Leningrad wasn’t the only place named after Vladimir Ilyich Ulyanov.
His birthplace, formerly Simbirsk, took its current name after he died in 1924.
One of eight children, two of his siblings died young.
His father, a well regarded teacher seems to have raised a fiery bunch of revolutionaries although Russia was rife with anti-Romanov plots for decades. He died in 1886, when VI was about 15.
His brother Alexander was executed a year later, aged 21, for his part in trying to assassinate Tsar Alexander III.
The memorial museum
His father was a teacher and his mother an accomplished musician. They lived in the above house for a while and moved to a neighbouring home because it was too cold.
About 600,000 people live in there city which is on the banks of the River Volga, which is so wide at this point that it looks Luik a huge lake.
As well as Lenin-related stuff there is a vast array of exhibits relating to the events of the October Revolution in 1917.
There is a strong sense that whatever people in other countries think of him, he is to be revered.
Lenin married Nadezhda Krupskaya in 1894 – this the marriage certificate. She later served in the communist government.
The museum site is huge and has been fenced off. The building, completed in the 60s, appears to have concrete cancer and parts of the exterior are crumbling.
The exhibitions also include the obligatory references to the Great Patriotic War and feature respectful tributes to recent and current Russian leaders.
The other one
There are two museums. When he was eight, the Ulyanovs moved a couple of miles across town to what is now an elegant residential street of houses.
I was told his family helped to re-create the interior of the family home, exactly as it had been when VI lived there. This work was carried out in1944.

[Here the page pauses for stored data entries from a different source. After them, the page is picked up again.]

(* ===== verification/Service.v ===== *)
(** * The services (service/, network/server_grpc.go)

    What a client of the gRPC server can ask: adding a transaction, its status,
    accounts and nonces, and blocks.  A [Server] has the node, the tracker, and the
    two limiters.  The checks of texts use a Unicode normal form and a regular
    expression, which are [TextEnv].  [None] is a panic: a nil message, or a write
    to a nil map. *)

From stdpp Require Import base list gmap strings.
From Stdlib Require Import ZArith Lia.
From S2P Require Import Prelude GoLib Transaction Poh Schedule Consensus Block Store BlockStore Ledger.
From S2P Require Import Mempool Node Limits Events Client.

Open Scope string_scope.
Open Scope list_scope.
Open Scope Z_scope.

Class TextEnv := {
  (** [utf8.RuneCountInString] and [InjectionRegexp.MatchString] of the normal
      form. *)
  nfc_runes : string → Z;
  nfc_injection : string → bool;
  (** [encoding/json] on a [map[string]string], which is nil for [null]. *)
  json_to_map : string → option (option (gmap string string));
  json_of_map : gmap string string → string;
}.

Definition MaxShortTextLength : Z := 128.
Definition MaxLongTextLength : Z := 5120.

(** ** The messages *)

Inductive TransactionStatus := PENDING | CONFIRMED | FINALIZED | FAILED.

Definition TxMetaStatusToProtoTxStatus (status : Z) : TransactionStatus :=
  if status =? TxStatusFailed then FAILED
  else if status =? TxStatusSuccess then FINALIZED
  else if status =? TxStatusProcessed then CONFIRMED
  else PENDING.

Record TxInfo := mkTxInfo {
  tiSender : string; tiRecipient : string; tiAmount : string; tiTimestamp : Z; tiTextData : string;
  tiNonce : Z; tiSlot : Z; tiBlockhash : string; tiStatus : TransactionStatus; tiErrMsg : string;
  tiExtraInfo : string; tiTxHash : string;
}.

Record TransactionData := mkTxData {
  tdTxHash : string; tdSender : string; tdRecipient : string; tdAmount : string; tdNonce : Z;
  tdTimestamp : Z; tdStatus : TransactionStatus; tdTextData : string; tdExtraInfo : string; tdType : Z;
}.

(** The core has the slot, the hashes, the leader, the time and the signature. *)
Record BlockInfo := mkBlockInfo { biCore : BlockCore; biTransactions : list TransactionData }.

Record StatusInfo := mkStatusInfo {
  siTxHash : string; siStatus : TransactionStatus; siBlockSlot : Z; siBlockHash : string; siConfirmations : Z;
  siErrorMessage : string; siExtraInfo : string; siAmount : string; siTextData : string; siSender : string;
  siRecipient : string;
}.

Lenin left aged 17, for university in Kazan where he lasted only 120 days before being expelled for protesting against the tsaris government.

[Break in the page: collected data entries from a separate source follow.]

(* ===== verification/Transfer.v ===== *)
(** * The client's calls and the command transfer (client/client.go, cmd/transfer.go)

    A call of the client goes over a connection to the gRPC server of Gateway.v: it may
    not be sent, or be handled and its answer lost.  The command [transfer] reads a
    key, asks for a nonce, builds, signs and sends a transaction, waits, and looks the
    transaction and the recipient up.  The file system, the sizes of encoded messages
    and the check of an endpoint are the class [ClientEnv]; time passes through
    arguments.  A panic is [None]. *)

From stdpp Require Import base list gmap strings.
From Stdlib Require Import ZArith Lia Ascii.
From S2P Require Import Prelude GoLib Transaction Poh Schedule Consensus Block Store BlockStore Ledger.
From S2P Require Import Mempool Node Validator Limits Events Client Service Gateway Boot.

Open Scope string_scope.
Open Scope list_scope.
Open Scope Z_scope.

Class ClientEnv := {
  (** Whether [grpc.NewClient] takes an endpoint, with or without TLS. *)
  grpc_NewClient : string → bool → bool;
  (** [os.ReadFile]. *)
  os_ReadFile : string → option string;
  (** The sizes of the encoded requests. *)
  size_SignedTxMsg : SignedTxMsg → Z;
  size_GetTxByHashRequest : string → Z;
  size_GetAccountRequest : string → Z;
  size_GetCurrentNonceRequest : string → string → Z;
}.

(** ** client.go *)

Record Config := mkConfig { Endpoint : string; UseTLS : bool }.

(** What becomes of a call: answered, not sent, or handled with the answer lost. *)
Inductive delivery := Answered | NotSent | AnswerLost.

(** The connection: the address the server sees, and whether the server limits
    addresses and has a limiter. *)
Record link := mkLink { lkPeer : option string; lkEnable : bool; lkLimiter : bool }.

Inductive CallError := Unreachable | Refused (e : GatewayError).

Record AddTxResponse := mkAddTxResponse { rspOk : bool; rspTxHash : string; rspError : option ServiceError }.

(** The client's view of a transaction. *)
Record ClientTxInfo := mkClientTxInfo {
  ciSender : string; ciRecipient : string; ciAmount : option Z; ciTimestamp : Z; ciTextData : string;
  ciNonce : Z; ciSlot : Z; ciBlockhash : string; ciStatus : Z; ciErrMsg : string; ciExtraInfo : string;
  ciTxHash : string;
}.

(** ** transfer.go *)

Record TransferConfig := mkTransferConfig {
  tcPrivateKey : string; tcPrivateKeyFile : string; tcNodeURL : string; tcTo : string; tcAmount : string;
  tcMessage : string;
}.

Inductive TransferError :=
| BadAmount | KeyNotLoaded | KeyNotParsed | NoClient | NonceFailed (e : CallError) | BuildFailed (e : ClientError)
| SignFailed (e : ClientError) | SendFailed (e : CallError) | NotAdded (e : option ServiceError)
| StatusFailed (e : CallError) | FundingError (msg : string) | RecipientFailed (e : CallError).

(** [strings.ReplaceAll(s, "_", "")]. *)
Fixpoint drop_underscores (s : string) : string :=
  match s with
  | EmptyString => EmptyString
  | String c s' => if bool_decide (c = "_"%char) then drop_underscores s' else String c (drop_underscores s')
  end.

Section Transfer.
Context `{TE : TxEnv, ZE : ZkEnv, SC : StoreCodec, CC : ContentCodec, DC : DedupCache, WE : WireEnv}.
Context `{LI : LimiterImpl, XE : TextEnv, NE : NetEnv, CE : ClientEnv}.

Definition NewClient (cfg : Config) : bool := grpc_NewClient (Endpoint cfg) (UseTLS cfg).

This house is mainly a collection of bedrooms. The attendant switches on Beethoven music as you enter the reception room, and switches it off once you’ve left.
As with pretty much all former Soviet museums, middle aged women, never men, are employed to manage each room. Often the number of attendants exceeds the number of visitors.
All are charming, chatty ladies – if you can speak Russian, they are happy to talk. One has worked there for 34 years.
With a Soviet-era precision for statistical accuracy, they said 90 football fans had attended the family home museum since the start of Russia 2018.
The pickled remnants are in Red Square. His death mask is featured in the memorial museum.